[[ DATA TO PROCESS, beginning ]]

Lemma stored_insert self b c : wf self ->
  stored (insert_orphaned_block self b) c <-> c = b \/ stored self c /\ (block_parent c, block_hash c) <> (block_parent b, block_hash b).
Proof.
  intros Hw. unfold stored, insert_orphaned_block. cbn. split.
  - intros (m & Hm & Hc). destruct (decide (block_parent c = block_parent b)) as [Hp|Hp].
    + rewrite Hp, lookup_insert_eq in Hm. injection Hm as <-. destruct (decide (block_hash c = block_hash b)) as [Hh|Hh].
      * rewrite Hh, lookup_insert_eq in Hc. injection Hc as ->. by left.
      * right. rewrite lookup_insert_ne in Hc by done. split; [|congruence]. rewrite Hp.
        destruct (orphaned_blocks self !! block_parent b) as [m|]; [by exists m|done].
    + right. rewrite lookup_insert_ne in Hm by done. split; [by exists m|congruence].
  - intros [->|[(m & Hm & Hc) Hne]].
    + eexists. split; [apply lookup_insert_eq|]. apply lookup_insert_eq.
    + destruct (decide (block_parent c = block_parent b)) as [Hp|Hp].
      * rewrite Hp in *. eexists. split; [apply lookup_insert_eq|]. rewrite lookup_insert_ne by congruence. by rewrite Hm.
      * exists m. by rewrite lookup_insert_ne.
Qed.

Lemma wf_insert self b : wf self -> wf (insert_orphaned_block self b).
Proof.
  intros Hw. split.
  - cbn. intros p m h c Hm Hc. destruct (decide (p = block_parent b)) as [->|Hp].
    + rewrite lookup_insert_eq in Hm. injection Hm as <-. destruct (decide (h = block_hash b)) as [->|Hh].
      * rewrite lookup_insert_eq in Hc. by injection Hc as <-.
      * rewrite lookup_insert_ne in Hc by done. destruct (orphaned_blocks self !! block_parent b) as [m|] eqn:Hm; [|done].
        by eapply (wf_keys _ Hw).
    + rewrite lookup_insert_ne in Hm by done. by eapply (wf_keys _ Hw).
  - cbn. intros p m. destruct (decide (p = block_parent b)) as [->|Hp].
    + rewrite lookup_insert_eq. intros [= <-]. apply insert_non_empty.
    + rewrite lookup_insert_ne by done. apply (wf_nonempty _ Hw).
  - cbn. intros h (c & Hc & <-)%(wf_unknown _ Hw).
    destruct (decide ((block_parent c, block_hash c) = (block_parent b, block_hash b))) as [Heq|Hne].
    + exists b. split; [apply stored_insert; auto|congruence].
    + exists c. split; [apply stored_insert; auto|done].
Qed.

Lemma insert_unknown_spec {E : Type} now self b :
  wf self ->
  (contains_unknown_block self (block_hash b) = false ->
   exists self', insert_unknown_block (E := E) now self b = Ok self' /\ wf self' /\ contains_unknown_block self' (block_hash b) = true) /\
  (contains_unknown_block self (block_hash b) = true -> insert_unknown_block (E := E) now self b = Panic).
Proof.
  intros Hw. unfold contains_unknown_block, insert_unknown_block. rewrite lhm_contains_spec. split.
  - intros Hn%bool_decide_eq_false. destruct (lhm_get (unknown_blocks self) (block_hash b)) eqn:Hg; [by destruct Hn|].
    cbn. eexists. split; [done|]. cbn [unknown_blocks insert_orphaned_block].
    split; [|rewrite lhm_contains_spec; apply bool_decide_eq_true; rewrite lhm_get_insert, bool_decide_true by done; by eexists].
    split; [apply (wf_keys _ (wf_insert self b Hw))|apply (wf_nonempty _ (wf_insert self b Hw))|]. cbn. intros h.
    rewrite lhm_get_insert. case_bool_decide as Hh.
    + intros _. exists b. split; [|done]. apply (proj2 (stored_insert self b b Hw)). by left.
    + intros Hs. apply (wf_unknown _ (wf_insert self b Hw) h Hs).
  - intros Hs%bool_decide_eq_true. destruct (lhm_get (unknown_blocks self) (block_hash b)); [done|by destruct Hs].
Qed.

(** ** Removing descendants *)

Lemma remove_unknown_get (u : @lhm bytes Time L) hs k : lhm_get (remove_unknown u hs) k = if decide (k ∈ hs) then None else lhm_get u k.
Proof.
  revert u. induction hs as [|h hs IH]; intros u; [by rewrite decide_False by apply not_elem_of_nil|].
  change (remove_unknown u (h :: hs)) with (remove_unknown (lhm_remove u h) hs). rewrite IH, lhm_get_remove. repeat case_decide; try case_bool_decide; set_solver.
Qed.

Lemma blocks_count_delete self p m u :
  orphaned_blocks self !! p = Some m ->
  blocks_count self = (size m + blocks_count (mkOrphanBlocks (delete p (orphaned_blocks self)) u))%nat.
Proof.
  intros Hm. unfold blocks_count. cbn. rewrite <- (map_to_list_delete _ _ _ Hm). done.
Qed.

(** The blocks of one parent, in the order of its keys. *)
Lemma siblings_hash (m : gmap bytes IndexedBlock) (keys : list bytes) :
  (forall h b, m !! h = Some b -> block_hash b = h) -> Forall (fun h => h ∈ dom m) keys ->
  map block_hash (omap (fun h => m !! h) keys) = keys.
Proof.
  intros Hk. induction 1 as [|h keys Hh Hf IH]; [done|]. apply elem_of_dom in Hh as [b Hb]. cbn. rewrite Hb. cbn.
  by rewrite IH, (Hk _ _ Hb).
Qed.

(** What holds in the loop that removes the descendants of [h] from [pool]. *)
Record progress pool h self (queue : list bytes) (removed : list IndexedBlock) : Prop := {
  pg_sub p : orphaned_blocks self !! p = orphaned_blocks pool !! p \/ orphaned_blocks self !! p = None;
  pg_removed b : b ∈ removed <-> stored pool b /\ orphaned_blocks self !! block_parent b = None;
  pg_descends b : b ∈ removed -> descends pool h b;
  pg_queue x : x ∈ queue -> x = h \/ exists b, b ∈ removed /\ block_hash b = x;
  pg_done x : x = h \/ (exists b, b ∈ removed /\ block_hash b = x) -> x ∈ queue \/ orphaned_blocks self !! x = None;
  pg_nodup : NoDup removed;
  pg_order : parents_before h removed;
  pg_unknown k : lhm_get (unknown_blocks self) k = if decide (k ∈ map block_hash removed) then None else lhm_get (unknown_blocks pool) k;
}.

Lemma progress_skip pool h self x queue removed :
  progress pool h self (x :: queue) removed -> orphaned_blocks self !! x = None -> progress pool h self queue removed.
Proof.
  intros [Hs Hr Hd Hq Hdn Hn Ho Hu] Hx. split; try done.
  - intros y Hy. apply Hq. by right.
  - intros y Hy. destruct (Hdn y Hy) as [[->|?]%elem_of_cons|?]; auto.
Qed.

Lemma siblings_spec pool p m b :
  wf pool -> orphaned_blocks pool !! p = Some m ->
  b ∈ omap (fun h => m !! h) (hash_iter (dom m)) <-> stored pool b /\ block_parent b = p.
Proof.
  intros Hw Hm. rewrite list_elem_of_omap. split.
  - intros (x & _ & Hx). destruct (wf_keys _ Hw _ _ _ _ Hm Hx) as [<- <-]. split; [by exists m|done].
  - intros [(m' & Hm' & Hb) <-]. rewrite Hm in Hm'. injection Hm' as <-. exists (block_hash b). split; [|done].
    apply hash_iter_elem, elem_of_dom. by exists b.
Qed.

Lemma parents_before_app h l l' x :
  parents_before h l -> Forall (fun b => block_parent b = x) l' -> x = h \/ (exists b, b ∈ l /\ block_hash b = x) ->
  parents_before h (l ++ l').
Proof.
  intros Hl Hl' Hx l1 b l2 Heq. apply app_eq_app in Heq as (k & [[-> Heq]|[-> Heq]]).
  - destruct k as [|c k]; cbn in Heq.
    + rewrite app_nil_r in *. subst l'. inversion Hl' as [|? ? Hb _]; subst. destruct Hx as [Hx|(c & Hc & Hch)]; [by left|right]. by exists c.
    + injection Heq as -> ->. by eapply Hl.
  - subst l'. apply Forall_app in Hl' as [_ Hl']. inversion Hl' as [|? ? Hb _]; subst.
    destruct Hx as [Hx|(c & Hc & Hch)]; [by left|right]. exists c. rewrite elem_of_app. auto.
Qed.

[[ DATA TO PROCESS, end ]]

* EXERCISE OBJECTIVE
Each line of the data that contains "unfold" should be counted; please give only the number.

* ANSWER SPACE
3